Letter: Personhood is the question
To the Editor
Here are some observations in regard to the Supreme Court decision overturning Roe v Wade. First, it was not really a conservative decision. For years conservatives have been saying that the size and intrusiveness of government should be minimized, that more power should be in the hands of the people. This decision does the opposite. It should be more conservative, as well as more sensible, that pregnant women, together with their physicians, are in a better position to make such decisions than politicians in a state legislature.

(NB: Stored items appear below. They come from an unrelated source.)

(** C10: [GetGeneratedTargetClasses] returns, in the order of the header
    files that [FindFiles] lists in the storage directory, the class name of
    every file name that has the form of the template, and nothing for the
    others: a file name contributes [ClassName] exactly when it is
    [Channeld], then [ClassName], then [Replicator.h], with [ClassName] one
    or more word characters. *)
Theorem GetGeneratedTargetClasses_template (St : State) :
  (GetGeneratedTargetClasses St).1
    = omap TemplateClassName
        (FindFiles (StorageDirOf St.1) CodeGen_HeadFileExtension St).1
  ∧ ∀ HeadFile ClassName,
      TemplateClassName HeadFile = Some ClassName
      ↔ HeadFile = ReplicatorHeadFileName ClassName
        ∧ IsWordName ClassName = true.
Proof.
  split; [|apply TemplateClassName_Some].
  unfold GetGeneratedTargetClasses.
  destruct (Runs_GetReplicatorStorageDir (FrameOf St) St (InFrame_FrameOf St))
    as (_ & ? & _ & _ & HD).
  pose proof (GetReplicatorStorageDir_world St) as HW.
  unfold mbind, Exec_bind.
  destruct (GetReplicatorStorageDir St) as [Dir [Mgr' W']].
  cbn [fst snd FrameStorageDir FrameOf] in *. subst Dir W'.
  destruct St as [Mgr W]. cbn [fst snd].
  rewrite (FindFiles_world _ _ Mgr Mgr').
  destruct (FindFiles (StorageDirOf Mgr) CodeGen_HeadFileExtension (Mgr', W))
    as [HeadFiles St'].
  cbn [fst snd mret Exec_ret]. unfold mret, Exec_ret. cbn [fst].
  apply CaptureTargetClasses_omap.
Qed.
End Enumeration.

(** ** The ignore lists *)

Lemma EqualsIgnoreCase_refl S : EqualsIgnoreCase S S = true.
Proof.
  induction S as [|c S IH]; [done|]. cbn. by rewrite Ascii.eqb_refl, IH.
Qed.

(** A class whose path name is in [IgnoreActorClassPaths] is ignored, and so
    is one whose path name differs from an entry in the case of letters. *)
Lemma IsIgnoredActor_path Mgr TargetClass :
  PathName TargetClass ∈ IgnoreActorClassPaths Mgr →
  IsIgnoredActor Mgr TargetClass = true.
Proof.
  intros HP. unfold IsIgnoredActor. apply orb_true_iff. right.
  apply existsb_exists. exists (PathName TargetClass).
  split; [by apply list_elem_of_In|apply EqualsIgnoreCase_refl].
Qed.

Example IsIgnoredActor_ignores_case :
  IsIgnoredActor SampleManager
    {| Name := "Hidden"; PrefixCPP := "A"; PathName := "/script/game.hidden";
       PackagePathName := "/script/game" |} = true
  ∧ IsIgnoredActor SampleManager Foo = false.
Proof. split; reflexivity. Qed.

(** * Further properties *)

(** ** The directories of the manager *)

Section Getters.
Context `{ReplicatorGeneratorDefinition}.

Lemma GetDefaultModuleDir_eq (St : State) :
  GetDefaultModuleDir St = (ModuleDirOf St.1, (CacheModuleDir St.1, St.2)).
Proof.
  destruct St as [Mgr W]. unfold GetDefaultModuleDir, CacheModuleDir, ModuleDirOf.
  exec_unfold.
  destruct (IsEmpty (DefaultModuleDir Mgr)) eqn:E; cbn; [done|].
  by destruct Mgr.
Qed.

Lemma ModuleDirOf_CacheModuleDir Mgr :
  ModuleDirOf (CacheModuleDir Mgr) = ModuleDirOf Mgr.
Proof.
  unfold CacheModuleDir, ModuleDirOf at 1. cbn [DefaultModuleDir].
  destruct (IsEmpty (ModuleDirOf Mgr)) eqn:E; [|done].
  unfold ModuleDirOf in *.
  destruct (IsEmpty (DefaultModuleDir Mgr)) eqn:E0; [done|].
  congruence.
Qed.

Lemma CacheModuleDir_idemp Mgr :
  CacheModuleDir (CacheModuleDir Mgr) = CacheModuleDir Mgr.
Proof.
  unfold CacheModuleDir at 1. rewrite ModuleDirOf_CacheModuleDir. done.
Qed.

Lemma GetReplicatorStorageDir_eq (St : State) :
  GetReplicatorStorageDir St = (StorageDirOf St.1, (CacheStorageDir St.1, St.2)).
Proof.
  destruct St as [Mgr W]. unfold GetReplicatorStorageDir.
  unfold mbind at 1, Exec_bind at 1, GetManager at 1. cbn [fst snd].
  unfold CacheStorageDir, StorageDirOf.
  destruct (IsEmpty (ReplicatorStorageDir Mgr)) eqn:E.
  - unfold mbind at 1, Exec_bind at 1.
    unfold mbind at 1, Exec_bind at 1.
    rewrite GetDefaultModuleDir_eq. cbn [fst snd].
    exec_unfold. cbn. done.
  - exec_unfold. done.
Qed.

Lemma ModuleDirOf_CacheStorageDir Mgr :
  ModuleDirOf (CacheStorageDir Mgr) = ModuleDirOf Mgr.
Proof.
  unfold CacheStorageDir. destruct (IsEmpty (ReplicatorStorageDir Mgr)); [|done].
  apply (ModuleDirOf_CacheModuleDir Mgr).
Qed.

Lemma StorageDirOf_CacheStorageDir Mgr :
  StorageDirOf (CacheStorageDir Mgr) = StorageDirOf Mgr.
Proof.
  unfold CacheStorageDir.
  destruct (IsEmpty (ReplicatorStorageDir Mgr)) eqn:E; [|done].
  unfold StorageDirOf at 1. cbn [ReplicatorStorageDir].
  destruct (IsEmpty (StorageDirOf Mgr)) eqn:E'; [|done].
  apply IsEmpty_true in E'. rewrite E'.
  pose proof (ModuleDirOf_CacheModuleDir Mgr) as EM.
  unfold CacheModuleDir in EM.
  unfold ModuleDirOf at 1. cbn [DefaultModuleDir].
  unfold ModuleDirOf at 1 in EM. cbn [DefaultModuleDir] in EM. rewrite EM.
  unfold StorageDirOf in E'. by rewrite E in E'.
Qed.

Lemma StorageDirOf_CacheModuleDir Mgr :
  StorageDirOf (CacheModuleDir Mgr) = StorageDirOf Mgr.
Proof.
  unfold StorageDirOf. cbn [CacheModuleDir ReplicatorStorageDir].
  by rewrite ModuleDirOf_CacheModuleDir.
Qed.

Lemma CacheStorageDir_idemp Mgr :
  CacheStorageDir (CacheStorageDir Mgr) = CacheStorageDir Mgr.
Proof.
  unfold CacheStorageDir at 1.
  destruct (IsEmpty (ReplicatorStorageDir (CacheStorageDir Mgr))) eqn:E; [|done].
  rewrite ModuleDirOf_CacheStorageDir, StorageDirOf_CacheStorageDir.
  unfold CacheStorageDir in *.
  destruct (IsEmpty (ReplicatorStorageDir Mgr)) eqn:E'; cbn; [done|].
  congruence.
Qed.

(** X1: [GetDefaultModuleDir] returns the cached module directory or, when
    the cache is empty, the normalized default module directory, which it
    stores in the cache; it changes nothing else.  A second call returns the
    same directory and changes nothing, and with a filled cache the first
    call changes nothing either. *)
Theorem GetDefaultModuleDir_caches (St : State) :
  let Cached := (CacheModuleDir St.1, St.2) in
  GetDefaultModuleDir St = (ModuleDirOf St.1, Cached)
  ∧ GetDefaultModuleDir Cached = (ModuleDirOf St.1, Cached)
  ∧ (IsEmpty (DefaultModuleDir St.1) = false → Cached = St).
Proof.
  cbv zeta. split; [apply GetDefaultModuleDir_eq|]. split.
  - rewrite GetDefaultModuleDir_eq. cbn [fst snd].
    by rewrite ModuleDirOf_CacheModuleDir, CacheModuleDir_idemp.
  - destruct St as [Mgr W]. cbn [fst snd]. intros E. f_equal.
    unfold CacheModuleDir, ModuleDirOf. rewrite E. by destruct Mgr.
Qed.

(** X2: [GetReplicatorStorageDir] returns the cached storage directory or,
    when the cache is empty, the normalized join of the module directory and
    [GenManager_GeneratedCodeDir], which it stores in the cache; it leaves
    the world alone.  A second call returns the same directory and changes
    nothing, and [GetDefaultModuleDir] returns after the call what it
    returned before. *)
Theorem GetReplicatorStorageDir_caches (St : State) :
  let Cached := (CacheStorageDir St.1, St.2) in
  GetReplicatorStorageDir St = (StorageDirOf St.1, Cached)
  ∧ GetReplicatorStorageDir Cached = (StorageDirOf St.1, Cached)
  ∧ (GetDefaultModuleDir Cached).1 = (GetDefaultModuleDir St).1
  ∧ (IsEmpty (ReplicatorStorageDir St.1) = true →
     StorageDirOf St.1
     = NormalizeDirectoryName
         ((GetDefaultModuleDir St).1 // GenManager_GeneratedCodeDir)).
Proof.
  cbv zeta. split; [apply GetReplicatorStorageDir_eq|]. split; [|split].
  - rewrite GetReplicatorStorageDir_eq. cbn [fst snd].
    by rewrite StorageDirOf_CacheStorageDir, CacheStorageDir_idemp.
  - rewrite !GetDefaultModuleDir_eq. cbn [fst snd].
    apply ModuleDirOf_CacheStorageDir.
  - intros E. rewrite GetDefaultModuleDir_eq. cbn [fst].
    unfold StorageDirOf. by rewrite E.
Qed.
End Getters.

(** ** The manifest store: further properties *)

Lemma SaveGeneratedManifest_eq Manifest Filename Message (St : State) :
  SaveGeneratedManifest Manifest Filename Message St =
  if bool_decide (GetPath Filename ∈ Directories St.2) then
    let R := SaveStringToFile (ManifestJson Manifest) Filename St in
    (if R.1 then (false, "Unable to save GeneratedManifest: " +:+ Filename)
     else (true, Message), R.2)
  else
    ((false, "Unable to find the directory of GeneratedManifest: " +:+ Filename),
     St).
Proof.
  destruct St as [Mgr W]. unfold SaveGeneratedManifest, DirectoryExists.
  exec_unfold.
  destruct (bool_decide (GetPath Filename ∈ Directories W)); cbn [negb]; [|done].
  cbv zeta.
  destruct (SaveStringToFile (ManifestJson Manifest) Filename (Mgr, W))
    as [[] St']; done.
Qed.

(** X3: when the directory of [Filename] does not exist,
    [SaveGeneratedManifest] returns [false] with the message that names the
    file, and changes nothing: no file is written and nothing is logged. *)
Theorem SaveGeneratedManifest_directory_missing Manifest Filename Message
    (St : State) :
  GetPath Filename ∉ Directories St.2 →
  SaveGeneratedManifest Manifest Filename Message St
  = ((false, "Unable to find the directory of GeneratedManifest: " +:+ Filename),
     St).
Proof.
  intros HD. rewrite SaveGeneratedManifest_eq. by rewrite bool_decide_false.
Qed.

Lemma SaveGeneratedManifest_directory_missing_witness :
  SaveGeneratedManifest SampleManifest SampleManifestPath EmptyString
    (SampleManager, SampleWorld [] [])
  = ((false,
      "Unable to find the directory of GeneratedManifest: "
        +:+ SampleManifestPath),
     (SampleManager, SampleWorld [] [])).
Proof.
  apply (SaveGeneratedManifest_directory_missing SampleManifest
           SampleManifestPath EmptyString (SampleManager, SampleWorld [] [])).
  vm_compute. set_solver.
Defined.

(** X4: [SaveGeneratedManifest] leaves the manager and every file other
    than [Filename] as they were.  It logs nothing and deletes nothing: all
    it adds to the trace is one call of the file writer, for [Filename] with
    the JSON text of the manifest, and it makes that call exactly when the
    directory of [Filename] exists.  When it returns [true], the message is
    the one the caller passed. *)
Theorem SaveGeneratedManifest_touches_one_file Manifest Filename Message
    (St : State) :
  let R := SaveGeneratedManifest Manifest Filename Message St in
  R.2.1 = St.1
  ∧ (∀ Other, Other ≠ Filename → Files R.2.2 !! Other = Files St.2 !! Other)
  ∧ (∃ Calls,
       Trace R.2.2 = Trace St.2 ++ Calls
       ∧ if bool_decide (GetPath Filename ∈ Directories St.2)
         then ∃ bSaved,
                Calls = [SaveStringToFileCall Filename (ManifestJson Manifest)
                           bSaved]
         else Calls = [])
  ∧ (R.1.1 = true → R.1.2 = Message).
Proof.
  cbv zeta. rewrite SaveGeneratedManifest_eq.
  case_bool_decide as HD; cbv zeta.
  2:{ split; [done|]. split; [done|]. split; [|done].
      exists []. by rewrite app_nil_r. }
  rewrite SaveStringToFile_eq.
  case_bool_decide as HW; cbn [fst snd Files Trace].
  - split; [done|]. split; [done|]. split; [|done].
    eexists. split; [done|]. by eexists.
  - split; [done|]. split; [|split; [|done]].
    + intros Other HO. by rewrite lookup_insert_ne.
    + eexists. split; [done|]. by eexists.
Qed.

Lemma LoadLatestGeneratedManifest_state Filename Result Message (St : State) :
  let R := LoadLatestGeneratedManifest Filename Result Message St in
  R.2.1 = St.1
  ∧ Files R.2.2 = Files St.2
  ∧ Directories R.2.2 = Directories St.2
  ∧ WriteProtected R.2.2 = WriteProtected St.2
  ∧ Now R.2.2 = Now St.2
  ∧ Uninitialized R.2.2 = Uninitialized St.2.
Proof.
  destruct St as [Mgr W]. cbv zeta.
  unfold LoadLatestGeneratedManifest, LoadFileToString, UninitializedDouble.
  exec_unfold.
  destruct (Files W !! Filename) as [Json|]; [|done].
  destruct (Deserialize Json) as [RootObject|]; [|done].
  destruct (TryGetNumberField "GeneratedTime" RootObject);
    destruct (TryGetStringField "ProtoPackageName" RootObject); done.
Qed.

(** X5: [LoadLatestGeneratedManifest] only reads: the manager, the files
    and the directories are as before, and all it adds to the trace are
    warning lines, at most two, and none when it returns [false]. *)
Theorem LoadLatestGeneratedManifest_read_only Filename Result Message
    (St : State) :
  let R := LoadLatestGeneratedManifest Filename Result Message St in
  R.2.1 = St.1
  ∧ Files R.2.2 = Files St.2
  ∧ Directories R.2.2 = Directories St.2
  ∧ ∃ Warnings,
      Trace R.2.2 = Trace St.2 ++ (LogLine Warning <$> Warnings)
      ∧ (length Warnings ≤ 2)%nat
      ∧ (R.1.1.1 = false → Warnings = []).
Proof.
  cbv zeta.
  destruct (LoadLatestGeneratedManifest_state Filename Result Message St)
    as (H1 & H2 & H3 & _).
  split; [done|]. split; [done|]. split; [done|].
  destruct (Files St.2 !! Filename) as [Json|] eqn:EF.
  2:{ rewrite LoadLatestGeneratedManifest_not_found by done.
      exists []. cbn. rewrite app_nil_r. split; [done|]. split; [lia|done]. }
  destruct (Deserialize Json) as [RootObject|] eqn:EJ.
  2:{ rewrite (LoadLatestGeneratedManifest_malformed _ Json) by done.
      exists []. cbn. rewrite app_nil_r. split; [done|]. split; [lia|done]. }
  destruct (LoadLatestGeneratedManifest_parsed Filename Json RootObject Result
              Message St EF EJ) as [HR HT].
  rewrite HT, HR. cbn [fst].
  destruct (TryGetNumberField "GeneratedTime" RootObject);
    destruct (TryGetStringField "ProtoPackageName" RootObject).
  - exists []. cbn. split; [done|]. split; [lia|done].
  - exists ["Unable to find field 'ProtoPackageName'"%string]. cbn.
    split; [done|]. split; [lia|done].
  - exists ["Unable to find field 'GeneratedTime'"%string]. cbn.
    split; [done|]. split; [lia|done].
  - exists ["Unable to find field 'GeneratedTime'"%string;
            "Unable to find field 'ProtoPackageName'"%string]. cbn.
    split; [done|]. split; [lia|done].
Qed.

The title of Kansas’ proposed amendment, “Value Them Both” is misleading — it suggests that a fetus is already a person; the language of the amendment looks like it was contrived to be confusing. And anti-abortionists’ claims and arguments often trade on a fallacy: the logical fallacy known as “begging the question.” To beg the question is to employ a kind of fallacious circular argument, which amounts to assuming what was to be proven. Such phrases as “It’s a child, not a choice” (which confuses a fetus with a child,) or advocating “rights of the unborn” (assuming that having rights is appropriate for a fetus,) are instances of fallacious argument. The real question is: When should legal personhood begin? Birth is the most natural occasion; as has been generally thought true, I believe, throughout history. Yet Roe v Wade, in a spirit of compromise, allowed restrictions on abortion in the final trimester.